-------- DATA RECORDS
Lemma bad_len_ok n : (1 ≤ n ≤ 256)%nat → bad_len (Z.of_nat n) = false.
Proof. intros Hn. unfold bad_len. apply orb_false_iff. unfold ATCI2C_TRANS_MAX. lia. Qed.

Lemma take_drop_cons {A} (l : list A) k m x : (0 < m)%nat → l !! k = Some x →
  take m (drop k l) = x :: take (m - 1) (drop (S k) l).
Proof.
  intros Hm Hx. rewrite (drop_S l x k Hx). destruct m; [lia|]. cbn. do 2 f_equal. lia.
Qed.

Lemma take_snoc {A} (l : list A) k x : l !! k = Some x → take (S k) l = take k l ++ [x].
Proof. apply take_S_r. Qed.

(** ** Reading the status

    Bytes may move first: [P k] is kept by a moving byte, [k] bytes having moved. *)
Section Reading.
Context (P : nat → i2c → Prop) (P_byte : ∀ k s, P k s → ∃ k', (k ≤ k')%nat ∧ P k' (hw_byte s)).
Context (P_steps : ∀ k l s, P k s → P k (set_steps l s)).

Lemma bytes_inv m k s : P k s → ∃ k', (k ≤ k')%nat ∧ P k' (hw_bytes m s).
Proof.
  intros T. induction m as [|m (k1&Hk1&IH)]; [by exists k|]. destruct (P_byte k1 _ IH) as (k2&Hk2&T2).
  exists k2. split; [lia|done].
Qed.

Lemma wp_STATUS_inv k s Q : P k s → (∀ k' s', (k ≤ k')%nat → P k' s' → Q (status_word s') s') → wp read_STATUS s Q.
Proof.
  intros T HQ. unfold read_STATUS. wsteps.
  destruct (bytes_inv (next_steps s) k _ (P_steps k (tail (steps s)) s T)) as (k'&Hk&T'). by eapply HQ.
Qed.
End Reading.

(** ** A schedule: bytes on the wire and interrupts *)

Inductive act := AByte | AIrq.

(** How often an interrupt is served after a byte had its turn. *)
Fixpoint rounds_from (seen : bool) (l : list act) : nat :=
  match l, seen with
  | [], _ => 0
  | AByte :: l, _ => rounds_from true l
  | AIrq :: l, true => S (rounds_from false l)
  | AIrq :: l, false => rounds_from false l
  end.
Definition rounds : list act → nat := rounds_from false.

Lemma rounds_seen l : (rounds_from false l ≤ rounds_from true l ≤ S (rounds_from false l))%nat.
Proof. induction l as [|[] l IH]; cbn; lia. Qed.

Section Master.
Context `{!I2cHw, !I2cDma, !I2cClient}.

Definition act_run (a : act) : M i2c unit :=
  match a with
  | AByte => modify hw_byte
  | AIrq => s ← get; if irq_pending s then i2c_irq 256;; mret () else mret ()
  end.

Fixpoint acts_run (l : list act) : M i2c unit :=
  match l with [] => mret () | a :: l => act_run a;; acts_run l end.

(** A command is not taken while a completion is not acknowledged; the client
    does not start a transfer from its function. *)
Context (cmd_law : ∀ st, takes_command st = negb (has st STATUS_CMPL)).
Context (quiet : ∀ t a b, on_event t a b = []).

(** What one transfer starts from and is about: the bytes to send, the buffer
    and the number of bytes to receive. *)
Context (out0 in0 : list Z) (notes0 : list note) (ch0 : Z) (bs rb : list Z) (r : nat).
Context (len_bs : (length bs ≤ 256)%nat) (len_r : (r ≤ 256)%nat) (len_rb : (r ≤ length rb)%nat) (len_in : (r ≤ length in0)%nat).
Context (in0_bytes : Forall (λ b, 0 ≤ b < 256) in0).

(** What the release of a DMA channel tells and leaves. *)
Definition released (c : Z) : list note := if c >=? 0 then [NDmaRel c] else [].
Definition no_ch (c : Z) : Z := if c >=? 0 then -1 else c.
(** A channel is released at the end of sending. *)
Definition ch1 : Z := if decide (bs = []) then ch0 else no_ch ch0.
Definition notes1 : list note := if decide (bs = []) then notes0 else notes0 ++ released ch0.

Record common (c : Z) (ns : list note) (s : i2c) : Prop := {
  co_role : fld s role = I2C_ROLE_MASTER;
  co_dma : fld s dma_en = 0;
  co_setup : has (fld s SETUP) SETUP_MASTER = true;
  co_cb : fld s cb ≠ 0;
  co_ch : fld s dma_ch = c;
  co_notes : notes s = ns;
}.

(** The controller after [k] of [n] bytes. *)
Record engine (n k : nat) (s : i2c) : Prop := {
  en_count : fld s hw_count = Z.of_nat (n - k);
  en_active : fld s hw_active = if decide (k < n)%nat then 1 else 0;
  en_status : fld s hw_status = if decide (k < n)%nat then 0 else STATUS_CMPL;
}.

(** Sending: [o] bytes are in the FIFO or on the wire, [k] on the wire. *)
Record tx_at (both : bool) (o k : nat) (s : i2c) : Prop := {
  tx_common : common ch0 notes0 s;
  tx_engine : engine (length bs) k s;
  tx_state : fld s state = if both then I2C_STATE_MASTER_TX_RX else I2C_STATE_MASTER_TX;
  tx_bs : tx_buf s = bs;
  tx_n : fld s tx_len = Z.of_nat (length bs);
  tx_o : fld s tx_offset = Z.of_nat o;
  tx_ok : (k ≤ o ≤ length bs)%nat;
  tx_room : (o - k ≤ 4)%nat;
  tx_fifo : fifo s = take (o - k) (drop k bs);
  tx_out : wire_out s = out0 ++ take k bs;
  tx_in : wire_in s = in0;
  tx_inten : fld s INTEN = Z.lor (Z.lor INTEN_CMPL INTEN_ARBLOSE) INTEN_FIFOEMPTY;
  tx_dir : has (fld s CTRL) CTRL_DIR_MASTER_RX = false;
  tx_rx : rx_buf s = rb ∧ fld s ev1 = 0 ∧ (both = true → fld s rx_len = Z.of_nat r ∧ fld s rx_offset = 0);
}.

(** Receiving: [k] bytes came from the wire, [o] are in the buffer. *)
Record rx_at (o k : nat) (s : i2c) : Prop := {
  rx_common : common ch1 notes1 s;
  rx_engine : engine r k s;
  rx_state : fld s state = I2C_STATE_MASTER_RX;
  rx_n : fld s rx_len = Z.of_nat r;
  rx_o : fld s rx_offset = Z.of_nat o;
  rx_ok : (o ≤ k ≤ r)%nat;
  rx_room : (k - o ≤ 4)%nat;
  rx_fifo : fifo s = take (k - o) (drop o in0);
  rx_buffer : rx_buf s = take o in0 ++ drop o rb;
  rx_out : wire_out s = out0 ++ bs;
  rx_in : wire_in s = drop k in0;
  rx_inten : fld s INTEN = Z.lor (Z.lor INTEN_CMPL INTEN_ARBLOSE) INTEN_FIFOFULL;
  rx_dir : has (fld s CTRL) CTRL_DIR_MASTER_RX = true;
  rx_ev : fld s ev0 = Z.of_nat (length bs);
}.

(** ** The controller's steps *)

Lemma common_upd c ns s l v : match l with role | dma_en | SETUP | cb | dma_ch => False | _ => True end → common c ns s → common c ns (upd s l v).
Proof. intros Hl [C1 C2 C3 C4 C5 C6]. split; rewrite ?fld_upd_ne by (intros Heq; by subst); done. Qed.

(** Another byte is counted. *)
Lemma moved_engine n k s : (k < n)%nat → has (fld s SETUP) SETUP_MASTER = true → engine n k s → engine n (S k) (moved s).
Proof.
  intros Hk Hm [E1 E2 E3]. unfold moved. rewrite Hm, fld_upd, E1. rewrite decide_True in E2, E3 by done.
  replace (Z.of_nat (n - k) - 1) with (Z.of_nat (n - S k)) by lia.
  destruct (Z.eqb_spec (Z.of_nat (n - S k)) 0) as [Hz|Hz].
  - unfold finish. split; rewrite ?(decide_False (P := S k < n)%nat) by lia.
    + by rewrite !fld_upd_ne, fld_upd by done.
    + by rewrite fld_upd_ne, fld_upd by done.
    + by rewrite fld_upd, fld_upd_ne, E3 by done.
  - split; rewrite ?(decide_True (P := S k < n)%nat) by lia; [by rewrite fld_upd|by rewrite fld_upd_ne..].
Qed.

Lemma moved_fld s l : match l with hw_count | hw_active | hw_status => False | _ => True end → fld (moved s) l = fld s l.
Proof.
  intros Hl. unfold moved, finish. destruct (has _ _); [destruct (_ =? 0)|]; rewrite ?fld_upd_ne by (intros Heq; by subst); done.
Qed.

Lemma moved_lists s : tx_buf (moved s) = tx_buf s ∧ rx_buf (moved s) = rx_buf s ∧ fifo (moved s) = fifo s ∧
  wire_out (moved s) = wire_out s ∧ wire_in (moved s) = wire_in s ∧ steps (moved s) = steps s ∧ notes (moved s) = notes s.
Proof. unfold moved, finish. by destruct (has _ _); [destruct (_ =? 0)|]. Qed.

Lemma outgoing_master s : has (fld s SETUP) SETUP_MASTER = true → outgoing s = negb (has (fld s CTRL) CTRL_DIR_MASTER_RX).
Proof. unfold outgoing. by intros ->. Qed.

(** Sending one byte. *)
Lemma tx_byte both o k s : tx_at both o k s → tx_at both o (if decide (k < o)%nat then S k else k) (hw_byte s).
Proof.
  intros T. pose proof T as [C E S1 S2 S3 S4 Hok Hroom F O I N D R]. unfold hw_byte.
  destruct (decide (k < o)%nat) as [Hk|Hk].
  - rewrite (en_active _ _ _ E), decide_True by lia. rewrite (outgoing_master s), D by apply C. cbn [negb Z.eqb].
    destruct (lookup_lt_is_Some_2 bs k ltac:(lia)) as [x Hx].
    rewrite F, (take_drop_cons bs k (o - k) x) by (done || lia).
    set (s1 := set_wires _ _ _). destruct (moved_lists s1) as (L1&L2&L3&L4&L5&L6&L7).
    split; rewrite ?moved_fld by done; try done.
    + destruct C as [C1 C2 C3 C4 C5 C6]. split; rewrite ?moved_fld by done; try done. by rewrite L7.
    + apply moved_engine; [lia|apply C|]. by destruct E.
    + by rewrite L1.
    + lia.
    + lia.
    + rewrite L3. cbn. f_equal. lia.
    + rewrite L4. cbn. rewrite O, (take_snoc bs k x Hx). by rewrite app_assoc.
    + by rewrite L5.
    + by rewrite L2.
  - assert (o = k) as -> by lia. rewrite Nat.sub_diag in F. cbn in F.
    destruct (fld s hw_active =? 0); [done|]. rewrite (outgoing_master s), D by apply C. cbn [negb]. by rewrite F.
Qed.

(** Receiving one byte. *)
Lemma rx_byte o k s : rx_at o k s → rx_at o (if decide (k < r ∧ k - o < 4)%nat then S k else k) (hw_byte s).
Proof.
  intros T. pose proof T as [C E S1 S2 S3 Hok Hroom F B O I N D V]. unfold hw_byte.
  assert (length (fifo s) = (k - o)%nat) as Hlen by (rewrite F, length_take, length_drop; lia).
  rewrite (en_active _ _ _ E), (outgoing_master s), D by apply C. cbn [negb].
  destruct (decide (k < r)%nat) as [Hk|Hk].
  2:{ cbn [Z.eqb]. rewrite decide_False by lia. done. }
  cbn [Z.eqb]. unfold silent. rewrite (co_setup _ _ _ C). cbn [negb andb]. unfold ATCI2C_FIFO_SIZE. rewrite Hlen.
  destruct (decide (k - o < 4)%nat) as [Hf|Hf]; [rewrite decide_True by lia|by rewrite decide_False by lia].
  destruct (lookup_lt_is_Some_2 in0 k ltac:(lia)) as [x Hx].
  assert (hd 0xFF (wire_in s) = x ∧ tail (wire_in s) = drop (S k) in0) as [-> ->] by by rewrite I, (drop_S in0 x k Hx).
  set (s1 := set_wires _ _ _). destruct (moved_lists s1) as (L1&L2&L3&L4&L5&L6&L7).
  split; rewrite ?moved_fld by done; try done.
  - destruct C as [C1 C2 C3 C4 C5 C6]. split; rewrite ?moved_fld by done; try done. by rewrite L7.
  - apply moved_engine; [lia|apply C|]. by destruct E.
  - lia.
  - lia.
  - rewrite L3. cbn. rewrite F. replace (S k - o)%nat with (S (k - o)) by lia.
    rewrite (take_snoc (drop o in0) (k - o) x); [done|]. rewrite lookup_drop, <- Hx. f_equal. lia.
  - by rewrite L2.
  - by rewrite L4.
Qed.

(** ** The status register *)

Lemma status_bits s (c : bool) : fld s hw_status = (if c then STATUS_CMPL else 0) →
  has (status_word s) STATUS_CMPL = c ∧ has (status_word s) STATUS_FIFOEMPTY = bool_decide (fifo s = []) ∧
  has (status_word s) STATUS_FIFOFULL = negb (bool_decide (length (fifo s) < 4)%nat).
Proof.
  intros E. unfold status_word, fifo_flags, ATCI2C_FIFO_SIZE. rewrite E.
  destruct c; repeat case_bool_decide; repeat case_decide; try done; repeat split; reflexivity.
Qed.

(** Acknowledging what was read leaves a completion that came later. *)
Lemma ack_status s1 (c1 c2 : bool) : fld s1 hw_status = (if c1 then STATUS_CMPL else 0) →
  clear_bits (status_word s1) (if c2 then STATUS_CMPL else 0) = if c1 then 0 else if c2 then STATUS_CMPL else 0.
Proof.
  intros E. unfold status_word, fifo_flags, clear_bits. rewrite E.
  destruct c1, c2, (decide (fifo s1 = [])), (decide (length (fifo s1) < ATCI2C_FIFO_SIZE)%nat); done.
Qed.

Lemma engine_status n k s : engine n k s → fld s hw_status = if bool_decide (n ≤ k)%nat then STATUS_CMPL else 0.
Proof.
  intros [_ _ ->]. case_bool_decide; case_decide; try done; exfalso; lia.
Qed.

Lemma tx_steps both o k l s : tx_at both o k s → tx_at both o k (set_steps l s).
Proof. intros [C E]. split; try done; [by destruct C|by destruct E]. Qed.
Lemma rx_steps o k l s : rx_at o k s → rx_at o k (set_steps l s).
Proof. intros [C E]. split; try done; [by destruct C|by destruct E]. Qed.

Lemma wp_STATUS_tx both o k s Q : tx_at both o k s →
  (∀ k' s', (k ≤ k')%nat → tx_at both o k' s' → Q (status_word s') s') → wp read_STATUS s Q.
Proof.
  apply (wp_STATUS_inv (tx_at both o)); [|eauto using tx_steps].
  intros k1 s1 T. apply tx_byte in T. eexists. split; [|exact T]. destruct (decide _); lia.
Qed.
Lemma wp_STATUS_rx o k s Q : rx_at o k s →
  (∀ k' s', (k ≤ k')%nat → rx_at o k' s' → Q (status_word s') s') → wp read_STATUS s Q.
Proof.
  apply (wp_STATUS_inv (rx_at o)); [|eauto using rx_steps].
  intros k1 s1 T. apply rx_byte in T. eexists. split; [|exact T]. destruct (decide _); lia.
Qed.

Lemma tx_status both o k s : tx_at both o k s →
  has (status_word s) STATUS_CMPL = bool_decide (length bs ≤ k)%nat ∧
  has (status_word s) STATUS_FIFOEMPTY = bool_decide (k = o) ∧ has (status_word s) STATUS_FIFOFULL = bool_decide (o - k = 4)%nat.
Proof.
  intros T. destruct (status_bits s _ (engine_status _ _ _ (tx_engine _ _ _ _ T))) as (->&->&->).
  pose proof (tx_ok _ _ _ _ T). pose proof (tx_room _ _ _ _ T).
  assert (length (fifo s) = (o - k)%nat) as Hl by (rewrite (tx_fifo _ _ _ _ T), length_take, length_drop; lia).
  split; [done|]. split.
  - apply bool_decide_ext. rewrite <- length_zero_iff_nil, Hl. lia.
  - rewrite Hl. rewrite <- bool_decide_not. apply bool_decide_ext. lia.
Qed.
Lemma rx_status o k s : rx_at o k s →
  has (status_word s) STATUS_CMPL = bool_decide (r ≤ k)%nat ∧
  has (status_word s) STATUS_FIFOEMPTY = bool_decide (k = o) ∧ has (status_word s) STATUS_FIFOFULL = bool_decide (k - o = 4)%nat.
Proof.
  intros T. destruct (status_bits s _ (engine_status _ _ _ (rx_engine _ _ _ T))) as (->&->&->).
  pose proof (rx_ok _ _ _ T). pose proof (rx_room _ _ _ T).
  assert (length (fifo s) = (k - o)%nat) as Hl by (rewrite (rx_fifo _ _ _ T), length_take, length_drop; lia).
  split; [done|]. split.
  - apply bool_decide_ext. rewrite <- length_zero_iff_nil, Hl. lia.
  - rewrite Hl. rewrite <- bool_decide_not. apply bool_decide_ext. lia.
Qed.

(** ** The loops of the interrupt handler *)

(** A byte goes into the FIFO. *)
Lemma tx_put both o k x s : tx_at both o k s → (o - k < 4)%nat → bs !! o = Some x →
  tx_at both (S o) k (upd (set_fifo (fifo s ++ [x]) s) tx_offset (Z.of_nat (S o))).
Proof.
  intros [C E S1 S2 S3 S4 Hok Hroom F O I N D R] Hf Hx. apply lookup_lt_Some in Hx as Hlt.
  split; rewrite ?fld_upd_ne by done; try done; try lia.
  - apply common_upd; [done|]. by destruct C.
  - destruct E. by split; rewrite ?fld_upd_ne by done.
  - cbn. rewrite F. replace (S o - k)%nat with (S (o - k)) by lia. symmetry. apply take_snoc.
    rewrite lookup_drop, <- Hx. f_equal. lia.
Qed.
----------------
● **TASK**: Word for word, output the lines of the data from its first line through the line where "Inductive act := AByte | AIrq." appears, and stop there.

● **OUTPUT BELOW**:
Lemma bad_len_ok n : (1 ≤ n ≤ 256)%nat → bad_len (Z.of_nat n) = false.
Proof. intros Hn. unfold bad_len. apply orb_false_iff. unfold ATCI2C_TRANS_MAX. lia. Qed.

Lemma take_drop_cons {A} (l : list A) k m x : (0 < m)%nat → l !! k = Some x →
  take m (drop k l) = x :: take (m - 1) (drop (S k) l).
Proof.
  intros Hm Hx. rewrite (drop_S l x k Hx). destruct m; [lia|]. cbn. do 2 f_equal. lia.
Qed.

Lemma take_snoc {A} (l : list A) k x : l !! k = Some x → take (S k) l = take k l ++ [x].
Proof. apply take_S_r. Qed.

(** ** Reading the status

    Bytes may move first: [P k] is kept by a moving byte, [k] bytes having moved. *)
Section Reading.
Context (P : nat → i2c → Prop) (P_byte : ∀ k s, P k s → ∃ k', (k ≤ k')%nat ∧ P k' (hw_byte s)).
Context (P_steps : ∀ k l s, P k s → P k (set_steps l s)).

Lemma bytes_inv m k s : P k s → ∃ k', (k ≤ k')%nat ∧ P k' (hw_bytes m s).
Proof.
  intros T. induction m as [|m (k1&Hk1&IH)]; [by exists k|]. destruct (P_byte k1 _ IH) as (k2&Hk2&T2).
  exists k2. split; [lia|done].
Qed.

Lemma wp_STATUS_inv k s Q : P k s → (∀ k' s', (k ≤ k')%nat → P k' s' → Q (status_word s') s') → wp read_STATUS s Q.
Proof.
  intros T HQ. unfold read_STATUS. wsteps.
  destruct (bytes_inv (next_steps s) k _ (P_steps k (tail (steps s)) s T)) as (k'&Hk&T'). by eapply HQ.
Qed.
End Reading.

(** ** A schedule: bytes on the wire and interrupts *)

Inductive act := AByte | AIrq.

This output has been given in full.